El tratamiento superficial flameado se consigue exponiendo la piedra a un calor intenso, lo que crea una superficie ligeramente texturizada y más antideslizante. Este tratamiento realza el carácter natural de la piedra, haciéndola idónea para losas de suelo, entradas y espacios públicos.
El pulido le confiere a la piedra una superficie lisa y mate que realza el color natural del material, sin el brillo intenso de una superficie pulida. Es ideal tanto para interiores como para exteriores, donde se busca un estilo moderno y elegante.
El acabado natural significa que la piedra conserva su superficie original de la cantera, lo que le confiere su aspecto más auténtico. Las variaciones en la estructura, el color y la forma crean una expresión vibrante que se integra a la perfección con los entornos naturales. Es una opción popular para proyectos donde la naturaleza es protagonista.
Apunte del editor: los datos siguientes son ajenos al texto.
(* ===== verification/RingConcExact.v ===== *)
(** * Calls that no other overlaps.

    A call on the concurrent ring that runs while no other is under way counts on
    all the room, or all the elements, that there are.  [exact_inv] says what its
    thread holds at each point; every step keeps it, and the effect of the call on
    the specification is then that of the bounded queue ([exact_effect]). *)
From stdpp Require Import prelude list numbers.
From S2P Require Import Prelude RingCore RingCopy RingHeadTail RingElem RingSpec RingConc RingConcSpec.
Open Scope Z_scope.

(** Only thread [i] is inside a call. *)
Definition alone (i : nat) (c : conf) : Prop :=
  forall j p, j <> i -> c_pcs c !! j = Some p -> p = Idle.

(** The room of a side from position [g] on when all else is published. *)
Definition whole_room (c : conf) (s : ring_side) (g : Z) : Z :=
  match s with
  | Prod => capacity (c_ring c) + moved Cons c - g
  | Cons => moved Prod c - g
  end.

(** What the thread of a call that no other overlaps holds. *)
Definition exact_pc (c : conf) (p : pc) : Prop :=
  match p with
  | ReadTail s _ _ _ _ g => g = moved s c
  | Swap s _ _ _ _ _ room g => g = moved s c /\ room = whole_room c s g
  | Copy Prod _ _ _ room _ g | Wait Prod _ _ _ room g | Publish Prod _ _ _ room g =>
      room = whole_room c Prod g
  | _ => True
  end.

Definition exact_inv (o : nat -> Prop) (c : conf) : Prop :=
  forall i p, c_pcs c !! i = Some p -> p <> Idle -> ~ o i -> alone i c /\ exact_pc c p.

(** ** Effects

    An enqueue takes effect at its end, a dequeue when it reserves. *)
Lemma copying_prod_called w r hd tl buf old n room j g s n' room' res :
  ~ copying w r hd tl Prod buf old n room j g (ADone s n' room' res).
Proof. by intros (_ & _ & _ & _ & _ & _ & ? & ? & ? & _). Qed.

Lemma copying_cons_done w r hd tl buf old n room j g s max b res :
  ~ copying w r hd tl Cons buf old n room j g (ACalled s max b res).
Proof. by intros (_ & _ & _ & _ & _ & _ & ? & ? & _). Qed.

Lemma copying_inside w r hd tl s buf old n room j g : ~ copying w r hd tl s buf old n room j g AIdle.
Proof.
  intros H. destruct s; [destruct H as (_ & _ & _ & _ & _ & _ & ? & ? & ? & _)
                        |destruct H as (_ & _ & _ & _ & _ & _ & ? & ? & _)]; done.
Qed.

Lemma pc_ok_idle w r hd tl p : pc_ok w r hd tl p AIdle -> p = Idle.
Proof.
  destruct p; simpl; try done; try (by intros [? _]); try (by intros H%copying_inside).
  by intros [H%copying_inside _].
Qed.

(** ** The tails *)

Section tails.
Context (w : nat) (tl : ring_side -> Z) (c : conf) (a : aconf) (S : sim w tl c a).
Context (i : nat) (p : pc) (Hi : c_pcs c !! i = Some p) (Al : alone i c).

(** All reservations are those of the thread that is alone. *)
Lemma alone_flying s x : tl s <= x < moved s c ->
  exists g n, flying p = Some (s, g, n) /\ g <= x < g + n.
Proof.
  intros Hx. destruct (sim_cover _ _ _ _ S s x Hx) as (j & q & g & n & Hj & Hq & Hr).
  destruct (decide (j = i)) as [->|N]; [by simplify_eq; eauto|].
  rewrite (Al j q N Hj) in Hq. done.
Qed.

Lemma alone_tail_head s : (forall g n, flying p <> Some (s, g, n)) -> tl s = moved s c.
Proof.
  intros N. pose proof (sim_order _ _ _ _ S). assert (tl s <= moved s c) by (destruct s; lia).
  destruct (decide (tl s = moved s c)) as [|Hne]; [done|].
  destruct (alone_flying s (tl s) ltac:(lia)) as (g & n & Hf & _). by destruct (N g n).
Qed.

Lemma alone_tail_start s g n : flying p = Some (s, g, n) -> tl s = g.
Proof.
  intros Hf. pose proof (flying_range w tl c a S i p s g n Hi Hf) as Hr.
  destruct (alone_flying s (tl s) ltac:(lia)) as (g' & n' & Hf' & Hx). simplify_eq. lia.
Qed.

(** The room of the specification. *)
Lemma alone_room_idle s : flying p = None ->
  room_of (capacity (c_ring c)) s a = whole_room c s (moved s c).
Proof.
  intros Hf. pose proof (sim_count _ _ _ _ S) as Hq.
  rewrite (alone_tail_head Prod) in Hq by (intros ? ?; congruence).
  destruct s; simpl in *; lia.
Qed.

Lemma alone_room_prod g n : flying p = Some (Prod, g, n) ->
  room_of (capacity (c_ring c)) Prod a = whole_room c Prod g.
Proof.
  intros Hf. pose proof (sim_count _ _ _ _ S) as Hq.
  rewrite (alone_tail_start Prod g n Hf) in Hq. simpl in *. lia.
Qed.

(** The room the thread computes. *)
Lemma alone_room_seen s max b buf old g :
  p = ReadTail s max b buf old g -> g = moved s c ->
  moved s c - g + capacity (c_ring c) < 2 ^ 32 ->
  room_seen s old (c_ring c) = whole_room c s g.
Proof.
  intros Ep Eg Hf. destruct (thread_ok w tl c a S i p Hi) as (x & _ & Hok).
  assert (forall s, tl s = moved s c) as T by (intros s'; apply alone_tail_head; by subst p).
  subst p. destruct Hok as (_ & _ & L). rewrite (room_seen_exact w tl c a S s old g L Hf).
  destruct s; simpl; rewrite T; done.
Qed.

Lemma whole_room_fits s : flying p = None -> 0 <= whole_room c s (moved s c) < 2 ^ 32.
Proof.
  intros Hf. rewrite <- (alone_room_idle s Hf). pose proof (marks_room w tl c a S).
  pose proof (sim_count _ _ _ _ S). destruct s; simpl; lia.
Qed.
End tails.

(** ** A step of the thread *)

Lemma thread_step_capacity w h p r p' r' k :
  thread_step w h p r = Some (p', r', k) -> capacity r' = capacity r.
Proof.
  destruct p; cbn [thread_step]; intros E; try done;
    repeat (case_match || (destruct (_ !! _); cbn [mbind option_bind] in E)); simplify_eq;
    try done; by destruct s.
Qed.

Section step.
Context (w : nat) (tl tl' : ring_side -> Z) (c : conf) (a a' : aconf) (S : sim w tl c a).
Context (i : nat) (s : ring_side) (p p' : pc) (r' : rte_ring) (k : Z).
Context (Hi : c_pcs c !! i = Some p) (Hs : pc_side p = Some s) (Hf : pc_fresh c p = true).
Context (Ht : thread_step w (moved s c) p (c_ring c) = Some (p', r', k)).
Let c' := move s k (set_pc i p' r' c).
Context (S' : sim w tl' c' a').

Lemma step_pcs : c_pcs c' = <[i := p']> (c_pcs c).
Proof. unfold c'. by destruct s. Qed.

Lemma step_lookup : c_pcs c' !! i = Some p'.
Proof. rewrite step_pcs. apply list_lookup_insert_eq. by apply lookup_lt_Some in Hi. Qed.

Lemma step_alone : alone i c -> alone i c'.
Proof.
  intros Al j q N Hj. rewrite step_pcs, list_lookup_insert_ne in Hj by done. by apply (Al j).
Qed.

Lemma step_room s' g : capacity r' = capacity (c_ring c) -> k = 0 \/ s' = Prod /\ s = Prod ->
  whole_room c' s' g = whole_room c s' g.
Proof.
  intros Hr Hk. unfold c', whole_room.
  destruct s', s; simpl; rewrite ?Hr; destruct Hk as [->|[? ?]]; try done; lia.
Qed.

(** What the thread holds stays exact. *)
Lemma step_exact_pc : alone i c -> exact_pc c p -> exact_pc c' p'.
Proof.
  intros Al E. pose proof (step_alone Al) as Al'. pose proof step_lookup as Hi'.
  pose proof (thread_step_capacity _ _ _ _ _ _ _ Ht) as Hr.
  pose proof (fun s' g => step_room s' g Hr) as Room.
  destruct p; simpl in Hs; try done; simplify_eq; cbn [thread_step] in Ht.
  - simplify_eq. unfold c'. destruct s; simpl; lia.
  - destruct (clip _ _ _ =? 0); simplify_eq; [done|]. simpl in E. apply Z.ltb_lt in Hf.
    pose proof (alone_room_seen w tl c a S i _ Hi Al s max b buf old g eq_refl E Hf) as Hroom.
    cbn [exact_pc]. rewrite Room by auto. split; [|done].
    unfold c'. rewrite E. destruct s; simpl; lia.
  - destruct (_ || _); simplify_eq; [|done]. destruct E as [Eg Er]. destruct s; [|done].
    cbn [exact_pc]. by rewrite Room by auto.
  - destruct s; repeat (case_match || (destruct (_ !! _); cbn [mbind option_bind] in Ht));
      simplify_eq; try done; cbn [exact_pc] in *; by rewrite Room by auto.
  - destruct (_ =? _); simplify_eq. destruct s; [|done]. cbn [exact_pc] in *. by rewrite Room by auto.
  - by simplify_eq.
Qed.

(** Its effect is that of the bounded queue. *)
Lemma step_exact_effect : alone i c -> exact_pc c p ->
  exact_effect (capacity (c_ring c)) a a' i.
Proof.
  intros Al E sd max b buf n room res Ha Ha'.
  destruct (thread_ok w tl c a S i p Hi) as (x & Hx & Hok).
  destruct (thread_ok w tl' c' a' S' i p' step_lookup) as (x' & Hx' & Hok').
  assert (x = ACalled sd max b buf) as -> by congruence.
  assert (x' = ADone sd n room res) as -> by congruence.
  destruct p as [|s0 m0 b0 buf0|s0 m0 b0 buf0 old g|s0 m0 b0 buf0 old n0 room0 g
    |s0 buf0 old n0 room0 j g|s0 buf0 old n0 room0 g|s0 buf0 old n0 room0 g|];
    simpl in Hs; try done; simplify_eq; cbn [thread_step] in Ht.
  - simplify_eq. simpl in Hok'. by destruct Hok'.
  - simpl in E. apply Z.ltb_lt in Hf.
    pose proof (alone_room_seen w tl c a S i _ Hi Al s m0 b0 buf0 old g eq_refl E Hf) as Hroom.
    pose proof (whole_room_fits w tl c a S i _ Hi Al s eq_refl) as Hfit.
    rewrite E in Hroom. rewrite Hroom in Ht.
    destruct (clip _ _ _ =? 0) eqn:En; simplify_eq; simpl in Hok, Hok'; [|by destruct Hok'].
    destruct Hok as ([= -> -> -> ->] & _). injection Hok' as -> -> _.
    rewrite (alone_room_idle w tl c a S i _ Hi Al s eq_refl). apply Z.eqb_eq in En.
    rewrite En. split; [done|]. apply wrap_small. unfold fits. lia.
  - destruct (_ || _); simplify_eq; simpl in Hok, Hok'; [|by destruct Hok'].
    destruct E as [-> ->]. destruct Hok as ([= -> -> -> ->] & _ & _ & -> & _ & Hr).
    pose proof (whole_room_fits w tl c a S i _ Hi Al s eq_refl) as Hfit.
    pose proof (clip_le b0 m0 (whole_room c s (moved s c)) ltac:(lia)) as Hle.
    destruct s; [by apply copying_prod_called in Hok'|].
    destruct Hok' as (_ & Hp & _ & _ & _ & _ & ? & Hd & _). injection Hd as -> -> _.
    rewrite (alone_room_idle w tl c a S i _ Hi Al Cons eq_refl). split; [done|].
    simpl in Hle, Hfit, Hp |- *. apply wrap_small. unfold fits. lia.
  - destruct s; [|by apply copying_cons_done in Hok].
    assert (p' = Copy Prod buf0 old n0 room0 (Datatypes.S j) g \/ p' = Publish Prod buf0 old n0 room0 g
      \/ p' = Wait Prod buf0 old n0 room0 g) as Ep.
    { repeat (case_match || (destruct (_ !! _); cbn [mbind option_bind] in Ht)); simplify_eq; auto. }
    destruct Ep as [-> | [-> | ->]]; [|destruct Hok' as [Hok' _]|];
      by apply copying_prod_called in Hok'.
  - destruct (_ =? _); simplify_eq. destruct Hok' as [Hok' _].
    destruct s; [by apply copying_prod_called in Hok'|by apply copying_cons_done in Hok].
  - simplify_eq. destruct Hok as [(_ & Hp & Hg & _ & _ & _ & HC) _].
    destruct s; [|by destruct HC as (? & ? & _)].
    destruct HC as (max' & b' & [= -> -> ->] & -> & Hr & _). simpl in Hok', E.
    injection Hok' as -> -> _.
    rewrite (alone_room_prod w tl c a S i _ Hi Al g _ eq_refl). subst room0.
    pose proof (marks_room w tl c a S). unfold room_from in Hr. cbn [whole_room moved].
    set (R := capacity (c_ring c) + c_cons c - g) in *.
    pose proof (clip_le b' max' R ltac:(lia)).
    split; [done|]. apply wrap_small. unfold fits. lia.
Qed.
End step.

(** ** Whole steps *)

(** A run of the specification that the threads follow. *)
Definition followed (cap : Z) (w : nat) (a0 : aconf) (tr : list event) (a : aconf) (c : conf) : Prop :=
  exists o, arun cap w a0 tr a o /\ exact_inv o c.

Section follow.
Context (w : nat) (cap : Z) (a0 : aconf) (tr : list event).
Context (tl : ring_side -> Z) (c : conf) (a : aconf) (S : sim w tl c a).
Context (Hcap : capacity (c_ring c) = cap) (i : nat).

Lemma alone_others o j p : exact_inv o c -> c_pcs c !! i = Some p -> p <> Idle ->
  ~ o j -> j = i \/ c_pcs c !! j = Some Idle \/ c_pcs c !! j = None.
Proof.
  intros E Hi Np Nj. destruct (c_pcs c !! j) as [q|] eqn:Hj; [|auto].
  destruct (decide (j = i)) as [|N]; [auto|]. destruct q; auto; exfalso;
    (destruct (E j _ Hj) as [Al _]; [done|done|]); by apply Np, (Al i p (not_eq_sym N)).
Qed.

Lemma idle_thread j x : c_pcs c !! j = Some Idle \/ c_pcs c !! j = None ->
  a_pcs a !! j = Some x -> x = AIdle.
Proof.
  intros Hj Hx. destruct (Forall2_lookup_r _ _ _ _ _ (sim_threads _ _ _ _ S) Hx) as (q & Hq & Hok).
  destruct Hj as [Hj|Hj]; simplify_eq. done.
Qed.

(** A step inside a call. *)
Lemma follow_step tl' a' s p p' r' k :
  c_pcs c !! i = Some p -> pc_side p = Some s -> pc_fresh c p = true ->
  thread_step w (moved s c) p (c_ring c) = Some (p', r', k) ->
  let c' := move s k (set_pc i p' r' c) in
  sim w tl' c' a' -> a' = a \/ astep cap w a None a' ->
  followed cap w a0 tr a c -> followed cap w a0 tr a' c'.
Proof.
  intros Hi Hs Hf Ht c' S' Ha (o & A & E). assert (p <> Idle) as Np by (by intros ->).
  exists o. split.
  - destruct Ha as [->|Ha]; [done|]. rewrite <- (app_nil_r tr).
    eapply (arun_snoc _ _ _ _ _ o None); [done|done|]. intros j Nj. rewrite <- Hcap.
    destruct (alone_others o j p E Hi Np Nj) as [->|Hj].
    + destruct (E i p Hi Np Nj). by eapply step_exact_effect.
    + intros sd max b buf n room res Hx. by apply (idle_thread j _ Hj) in Hx.
  - intros j q Hj Nq Nj.
    assert (c_pcs c' = <[i := p']> (c_pcs c)) as Ec by (unfold c'; by destruct s). rewrite Ec in Hj.
    apply list_lookup_insert_Some in Hj as [(<- & <- & _)|[N Hj]].
    + destruct (E i p Hi Np Nj) as [Al Ex]. split.
      * by eapply step_alone.
      * by eapply step_exact_pc.
    + destruct (E j q Hj Nq Nj) as [Al _]. by destruct (Al i p N).
Qed.

(** A thread may look again. *)
Lemma follow_restart s max b buf p r' : c_pcs c !! i = Some p -> p <> Idle ->
  followed cap w a0 tr a c -> followed cap w a0 tr a (set_pc i (ReadHead s max b buf) r' c).
Proof.
  intros Hi Np (o & A & E). exists o. split; [done|]. intros j q Hj Nq Nj. cbn [c_pcs set_pc] in Hj.
  apply list_lookup_insert_Some in Hj as [(<- & <- & _)|[N Hj]].
  - split; [|done]. destruct (E i p Hi Np Nj) as [Al _]. intros j q N Hj.
    cbn [c_pcs set_pc] in Hj. rewrite list_lookup_insert_ne in Hj by done. by apply (Al j).
  - destruct (E j q Hj Nq Nj) as [Al _]. by destruct (Al i p N).
Qed.

Lemma follow_call s n b buf : c_pcs c !! i = Some Idle ->
  followed cap w a0 tr a c ->
  followed cap w a0 (tr ++ [EvCall i s n b buf])
    (mk_aconf (a_q a) (<[i := ACalled s n b buf]> (a_pcs a))) (set_pc i (ReadHead s n b buf) (c_ring c) c).
Proof.
  intros Hi (o & A & E). destruct (thread_ok w tl c a S i _ Hi) as (x & Hx & Hp). simpl in Hp. subst x.
  eexists. split.
  - eapply (arun_snoc _ _ _ _ _ o (Some _)); [exact A|by apply a_call|].
    intros j _ sd max b' buf' n' room res Hj Hj'. cbn [a_pcs] in Hj'.
    apply list_lookup_insert_Some in Hj' as [(_ & ? & _)|[_ Hj']]; congruence.
  - intros j q Hj Nq Nj. cbn [c_pcs set_pc] in Hj. cbn [overlaps] in Nj.
    case_decide as Eji; [subst j|by destruct Nj].
    assert (q = ReadHead s n b buf) as ->.
    { apply list_lookup_insert_Some in Hj as [(_ & <- & _)|[? _]]; done. }
    split; [|done]. intros j q N Hjq. cbn [c_pcs set_pc] in Hjq.
    rewrite list_lookup_insert_ne in Hjq by done.
    destruct (thread_ok w tl c a S j _ Hjq) as (y & Hy & Hok).
    destruct y; [by eapply pc_ok_idle|..]; destruct Nj; by eexists j, _.
Qed.

Lemma follow_return s n room buf : c_pcs c !! i = Some (Finish s n room buf) ->
  followed cap w a0 tr a c ->
  followed cap w a0 (tr ++ [EvReturn i s n room buf])
    (mk_aconf (a_q a) (<[i := AIdle]> (a_pcs a))) (set_pc i Idle (c_ring c) c).
Proof.
  intros Hi (o & A & E). destruct (thread_ok w tl c a S i _ Hi) as (x & Hx & Hp). simpl in Hp. subst x.
  exists (overlaps (Some (EvReturn i s n room buf)) a o). split.
  - eapply (arun_snoc _ _ _ _ _ o (Some _)); [exact A|by apply a_return|].
    intros j _ sd max b' buf' n' room' res Hj Hj'. cbn [a_pcs] in Hj'.
    apply list_lookup_insert_Some in Hj' as [(_ & ? & _)|[_ Hj']]; congruence.
  - intros j q Hj Nq Nj. cbn [c_pcs set_pc] in Hj.
    apply list_lookup_insert_Some in Hj as [(_ & <- & _)|[N Hj]]; [done|].
    destruct (E j q Hj Nq Nj) as [Al _]. by specialize (Al i _ N Hi).
Qed.
End follow.

(** At the start nothing is under way. *)
Lemma followed_start cap w a0 c :
  (forall i p, c_pcs c !! i = Some p -> p = Idle) -> followed cap w a0 [] a0 c.
Proof.
  intros F. exists (fun _ => False). split; [apply arun_nil|].
  intros i p Hi Np. by destruct Np, (F i p Hi).
Qed.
El acabado cepillado se consigue trabajando la piedra con cepillos giratorios que suavizan la superficie y realzan su estructura natural. Este tratamiento le confiere un aspecto vibrante sin resultar áspero, lo que lo hace popular tanto para interiores como para exteriores. La piedra natural cepillada es ideal para proyectos que buscan un equilibrio entre naturalidad y elegancia.
El corte transversal confiere a la piedra una estructura lisa y lineal, donde las marcas de la sierra crean una expresión discreta pero característica. La superficie realza las variaciones de color naturales de la piedra y se utiliza a menudo cuando se busca un lenguaje de diseño moderno y arquitectónico.